L’Afrique de l’Ouest a une tradition universitaire multiséculaire. Dès 1325, à Sankoré dans la région de Tombouctou, des groupes d’intellectuels sont formés et les enseignements de ces pionniers ont survécu aux agressions multiformes comme l’historique incendie de l’Université de Pire au Sénégal. À travers le monde, les creusets du savoir ont souvent su renaître de leurs cendres en faisant preuve d’intelligence et de résilience : cette capacité de dépassement à trouver des solutions et réponses adaptées à des problèmes et besoins nouveaux. Le tour est venu pour notre université de devoir se relever après avoir subi la furie d’individus innommables qui ont agi au mépris du savoir, du savoir être et du savoir-vivre qui sont l’essence de notre conscience. Et nous en sortirons grandis si nous acceptons de « réfléchir autrement ». Il faut d’abord s’accorder sur les principes : nos écoles, instituts ou facultés ont vocation à former une élite à l’acquisition de connaissances de très haut niveau. Cette mission s’organise autour de la transmission, la signalisation et la sauvegarde d’un savoir universel et dynamique dispensé dans les amphithéâtres et stocké dans les centres de ressources et autres bibliothèques.

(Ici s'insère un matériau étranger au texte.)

(** For a recognized template the parse error is never raised, at any
    forecast hour. *)
Lemma expand_recognized_no_parse_error (forecast_hour : Z) (t : str) :
  recognized t ->
  Variable_.expand_forecast_valid forecast_hour t
  <> Raise (ValueError
       (t ++ " could not be parsed into a forecast_valid string")).
Proof.
  intros Hrec. unfold Variable_.expand_forecast_valid.
  destruct (decide (t = "analysis")) as [->|Hna]; [done|].
  destruct (search FCST_PATTERN t) as [groups|] eqn:Hf.
  { apply search_fcst_groups in Hf as (N & time_unit & -> & HN & _).
    destruct (decide (time_unit = "min")); [|done].
    by rewrite (py_int_digits N HN). }
  destruct (search INTERVAL_PATTERN t) as [groups|] eqn:Hi.
  { apply search_interval_groups in Hi
      as (N1 & N2 & time_unit & stat & -> & H1 & H2 & _ & _).
    destruct (decide (time_unit = "min")).
    { by rewrite (py_int_digits N1 H1), (py_int_digits N2 H2). }
    destruct (forecast_hour mod 24 =? 0); [|done].
    unfold nearest_double.
    repeat match goal with |- context [if ?b then _ else _] => destruct b end;
      done. }
  exfalso. by apply (not_recognized_search t).
Qed.

Lemma from_template_forecast_valid (forecast_hour : Z) (t : str)
  (row_number : Z) (level_layer parameter description : str) :
  Variable_.from_template forecast_hour t row_number level_layer parameter
    description
  = match Variable_.expand_forecast_valid forecast_hour t with
    | Ok forecast_valid =>
        Ok {| Variable_.row_number := row_number;
              Variable_.level_layer := level_layer;
              Variable_.parameter := parameter;
              Variable_.forecast_valid := forecast_valid;
              Variable_.description := description |}
    | Raise e => Raise e
    end.
Proof. done. Qed.

(** ** C1: single-instant templates with a unit other than min *)




(** ** C3: interval templates with a unit other than min *)

(** C3, as the specification states it, fails: the template
    "0-1 hour fcst" has the interval shape, and at forecast hour 5 the
    text is "5 hour fcst", where the specification has "0-5 hour fcst".  The
    single-instant pattern is searched for first and is found behind the
    hyphen. *)
Lemma C3_counterexample :
  digits "0" = true /\ digits "1" = true /\ word "hour" = true
  /\ ("hour" : str) <> "min"
  /\ Variable_.from_template 5 (interval "0" "1" "hour" "fcst")
       12 "surface" "APCP" "Total precipitation"
     = Ok {| Variable_.row_number := 12;
             Variable_.level_layer := "surface";
             Variable_.parameter := "APCP";
             Variable_.forecast_valid := "5 hour fcst";
             Variable_.description := "Total precipitation" |}
  /\ ("5 hour fcst" : str)
     <> py_str 0 ++ "-" ++ py_str 5 ++ " hour " ++ "fcst".
Proof. by repeat split. Qed.

(** Beyond the doubles that are exact, the day count of the override is
    the nearest double and no longer the quotient. *)
Example day_override_rounds :
  Variable_.expand_forecast_valid (24 * (2 ^ 53 + 1)) "0-1 hour acc"
  = Ok ("0-9007199254740992 day acc" : str)
  /\ 24 * (2 ^ 53 + 1) / 24 = 9007199254740993.
Proof. by split. Qed.

(** C3 (amended): for every template "<N1>-<N2> <unit> <stat>" whose unit
    is a word other than "min" and whose statistic is one line of text
    that neither starts with "fcst" nor holds " fcst" (so that the
    single-instant pattern, tried first, finds nothing), and every
    forecast hour of magnitude below 24 * 2^53: the text is
    "{start}-{forecast_hour} hour {stat}", where start is
    forecast_hour - 1 if [N1] is "1" and 0 otherwise, unless the forecast
    hour is a multiple of 24, where it is
    "0-{forecast_hour / 24} day {stat}". *)
Theorem C3_interval_hours_and_days (forecast_hour : Z)
  (N1 N2 time_unit stat : str)
  (row_number : Z) (level_layer parameter description : str) :
  digits N1 = true -> digits N2 = true -> word time_unit = true ->
  time_unit <> "min" -> one_line stat = true ->
  contains " fcst" (" " ++ stat) = false ->
  Z.abs forecast_hour < 24 * 2 ^ 53 ->
  Variable_.from_template forecast_hour (interval N1 N2 time_unit stat)
    row_number level_layer parameter description
  = Ok {| Variable_.row_number := row_number;
          Variable_.level_layer := level_layer;
          Variable_.parameter := parameter;
          Variable_.forecast_valid :=
            if forecast_hour mod 24 =? 0
            then "0-" ++ py_str (forecast_hour / 24) ++ " day " ++ stat
            else
              py_str (if decide (N1 = "1") then forecast_hour - 1 else 0)
              ++ "-" ++ py_str forecast_hour ++ " hour " ++ stat;
          Variable_.description := description |}.
Proof.
  intros H1 H2 Hu Hmin Hs Hc Hfh. rewrite from_template_forecast_valid.
  rewrite (expand_interval forecast_hour N1 N2 time_unit stat H1 H2 Hu Hs Hc).
  destruct (decide (time_unit = "min")); [done|].
  destruct (Z.eqb_spec (forecast_hour mod 24) 0) as [Hday|_]; [|done].
  rewrite nearest_double_exact; [done|].
  apply Z.abs_lt. apply Z.abs_lt in Hfh. Z.div_mod_to_equations. lia.
Qed.

(** The template "0-1 hour acc" at forecast hour 24. *)
Lemma C3_interval_hours_and_days_witness :
  digits "0" = true /\ digits "1" = true /\ word "hour" = true
  /\ ("hour" : str) <> "min" /\ one_line "acc" = true
  /\ contains " fcst" (" " ++ "acc") = false
  /\ Z.abs 24 < 24 * 2 ^ 53
  /\ Variable_.from_template 24 (interval "0" "1" "hour" "acc")
    12 "surface" "APCP" "Total precipitation"
  = Ok {| Variable_.row_number := 12;
          Variable_.level_layer := "surface";
          Variable_.parameter := "APCP";
          Variable_.forecast_valid :=
            if 24 mod 24 =? 0
            then "0-" ++ py_str (24 / 24) ++ " day " ++ "acc"
            else
              py_str (if decide (("0" : str) = "1") then 24 - 1 else 0)
              ++ "-" ++ py_str 24 ++ " hour " ++ "acc";
          Variable_.description := "Total precipitation" |}.
Proof.
  do 3 (split; [reflexivity|]). split; [discriminate|].
  do 3 (split; [reflexivity|]).
  apply (C3_interval_hours_and_days 24 "0" "1" "hour" "acc");
    [reflexivity|reflexivity|reflexivity|discriminate|reflexivity
    |reflexivity|reflexivity].
Defined.

Example C3_hour_case :
  Variable_.expand_forecast_valid 5 (interval "1" "2" "hour" "acc")
  = Ok ("4-5 hour acc" : str)
  /\ Variable_.expand_forecast_valid 5 (interval "0" "1" "hour" "acc")
     = Ok ("0-5 hour acc" : str)
  /\ Variable_.expand_forecast_valid 48 (interval "0" "1" "hour" "acc")
     = Ok ("0-2 day acc" : str).
Proof. by repeat split. Qed.

(** ** C4: minute templates *)




Example C4_samples :
  Variable_.expand_forecast_valid 2 "30 min fcst" = Ok ("90 min fcst" : str)
  /\ Variable_.expand_forecast_valid 3 "0-15 min acc"
     = Ok ("60-75 min acc" : str)
  /\ Variable_.expand_forecast_valid 0 "30 min fcst"
     = Ok ("-30 min fcst" : str).
Proof. by repeat split. Qed.

(** ** C9: templates that no family accepts *)



(** The templates that are refused are exactly the unrecognized ones. *)
Lemma parse_error_iff (forecast_hour : Z) (t : str) :
  Variable_.expand_forecast_valid forecast_hour t
  = Raise (ValueError
      (t ++ " could not be parsed into a forecast_valid string"))
  <-> ~ recognized t.
Proof.
  split.
  - intros Herr Hrec.
    by apply (expand_recognized_no_parse_error forecast_hour t Hrec).
  - intros (Hna & Hf & Hi)%not_recognized_search.
    unfold Variable_.expand_forecast_valid.
    destruct (decide (t = "analysis")); [done|]. by rewrite Hf, Hi.
Qed.

(** ** C10: an interval template that ends in fcst *)



(** ** Forecast hour sets *)

Lemma generate_forecast_hours_range (s : ForecastHourSet.t) :
  ForecastHourSet.generate_forecast_hours s
  = Ok (seqZ (hour_bounds s).1 ((hour_bounds s).2 - (hour_bounds s).1 + 1)).
Proof. by destruct s. Qed.

Lemma generate_forecast_hours_elem (s : ForecastHourSet.t) (h : Z) :
  (exists hours, ForecastHourSet.generate_forecast_hours s = Ok hours
                 /\ h ∈ hours)
  <-> (hour_bounds s).1 <= h <= (hour_bounds s).2.
Proof.
  rewrite generate_forecast_hours_range. split.
  - intros (hours & [= <-] & Hin). apply elem_of_seqZ in Hin. lia.
  - intros Hh. eexists. split; [done|]. apply elem_of_seqZ. lia.
Qed.

(** ** C2: the forecast hour sets of a product *)

(** C2, as the specification states it, fails: for the sub-hourly product
    and forecast hour 19, which lies in [0,48], the set selected is
    FH01-18, and the hours that this set enumerates stop at 18. *)
Lemma C2_counterexample :
  0 <= 19 <= 48
  /\ ForecastHourSet.from_forecast_hour_and_product 19 Product.sub_hourly
     = Ok ForecastHourSet.FH01_18
  /\ ForecastHourSet.generate_forecast_hours ForecastHourSet.FH01_18
     = Ok (seqZ 1 18)
  /\ 19 ∉ seqZ 1 18.
Proof.
  repeat split; try done. rewrite elem_of_seqZ. lia.
Qed.

(** C2 (amended): for the surface, pressure and native products and every
    forecast hour in [0,48], and for the sub-hourly product and every
    forecast hour in [0,18], [from_forecast_hour_and_product] selects one
    set (sub-hourly: FH00 at hour 0, else FH01-18; the other products:
    FH00-01 below hour 2, else FH02-48); the hour is among the hours that
    the selected set enumerates, and among those of no other set of the
    product.  The sets of a product partition [0,48], those of the
    sub-hourly product [0,18]. *)
Theorem C2_forecast_hour_sets_partition (product : Product.t) (h : Z) :
  0 <= h <= (if decide (product = Product.sub_hourly) then 18 else 48) ->
  exists selected : ForecastHourSet.t,
    ForecastHourSet.from_forecast_hour_and_product h product = Ok selected
    /\ selected
       = (if decide (product = Product.sub_hourly)
          then (if h =? 0 then ForecastHourSet.FH00
                else ForecastHourSet.FH01_18)
          else (if h <? 2 then ForecastHourSet.FH00_01
                else ForecastHourSet.FH02_48))
    /\ selected ∈ PRODUCT_FORECAST_HOUR_SETS product
    /\ forall s : ForecastHourSet.t,
         s ∈ PRODUCT_FORECAST_HOUR_SETS product ->
         ((exists hours,
             ForecastHourSet.generate_forecast_hours s = Ok hours
             /\ h ∈ hours)
          <-> s = selected).
Proof.
  intros Hh.
  exists (if decide (product = Product.sub_hourly)
          then (if h =? 0 then ForecastHourSet.FH00
                else ForecastHourSet.FH01_18)
          else (if h <? 2 then ForecastHourSet.FH00_01
                else ForecastHourSet.FH02_48)).
  split; [|split; [done|split]].
  - unfold ForecastHourSet.from_forecast_hour_and_product.
    assert ((0 <=? h) && (h <=? 48) = true) as ->.
    { destruct (decide (product = Product.sub_hourly)); lia. }
    by destruct (decide (product = Product.sub_hourly)).
  - destruct product; simpl; destruct (h <? 2), (h =? 0);
      rewrite !elem_of_cons; tauto.
  - intros s Hs. rewrite generate_forecast_hours_elem.
    destruct product; simpl in Hh, Hs |- *;
      rewrite !elem_of_cons, elem_of_nil in Hs;
      destruct Hs as [->|[->|[]]]; simpl;
      destruct (Z.ltb_spec h 2), (Z.eqb_spec h 0);
      (split; [intros ?; (done || lia)|intros ?; (lia || done)]).
Qed.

Elle impose également de compléter et vérifier les leçons par la méthode de l’expérimentation. Les travaux dirigés et pratiques, les stages (TD et TP) en sont les expressions, variées selon la matière enseignée. Ils sont aussi des moments privilégiés d’évaluation des acquisitions. Au demeurant, le regroupement des unités d’enseignement dans un espace cohérent localisé nommé « Université de …. » est une forme d’organisation bien plus qu’une contrainte de la mission. Il faudrait, dès lors, s’interroger à l’aune de l’épreuve des faits qui, en l’espèce, sont particulièrement alarmants. Énumérons-les sans commentaire : 100 000 étudiants orientés à l’Université Cheikh Anta Diop ; un calendrier des enseignements continuellement perturbé ; un campus social surpeuplé qui peine à servir ses 95 000 repas par jour, avec son une insécurité flagrante associée à la permanente intrusion dans son espace de non universitaires et une infrastructure qui a autant besoin de milliards de francs que de temps pour retrouver ses capacités d’hébergement. Dans la transmission et la réception des connaissances, la situation a complètement changé et exige de nouveaux comportements. Les paradigmes ont changé et l’analyse du réel doit en tenir compte. S’il est encore question de former « une élite de très haut niveau », le modèle pédagogique et organisationnel a visiblement atteint ses limites.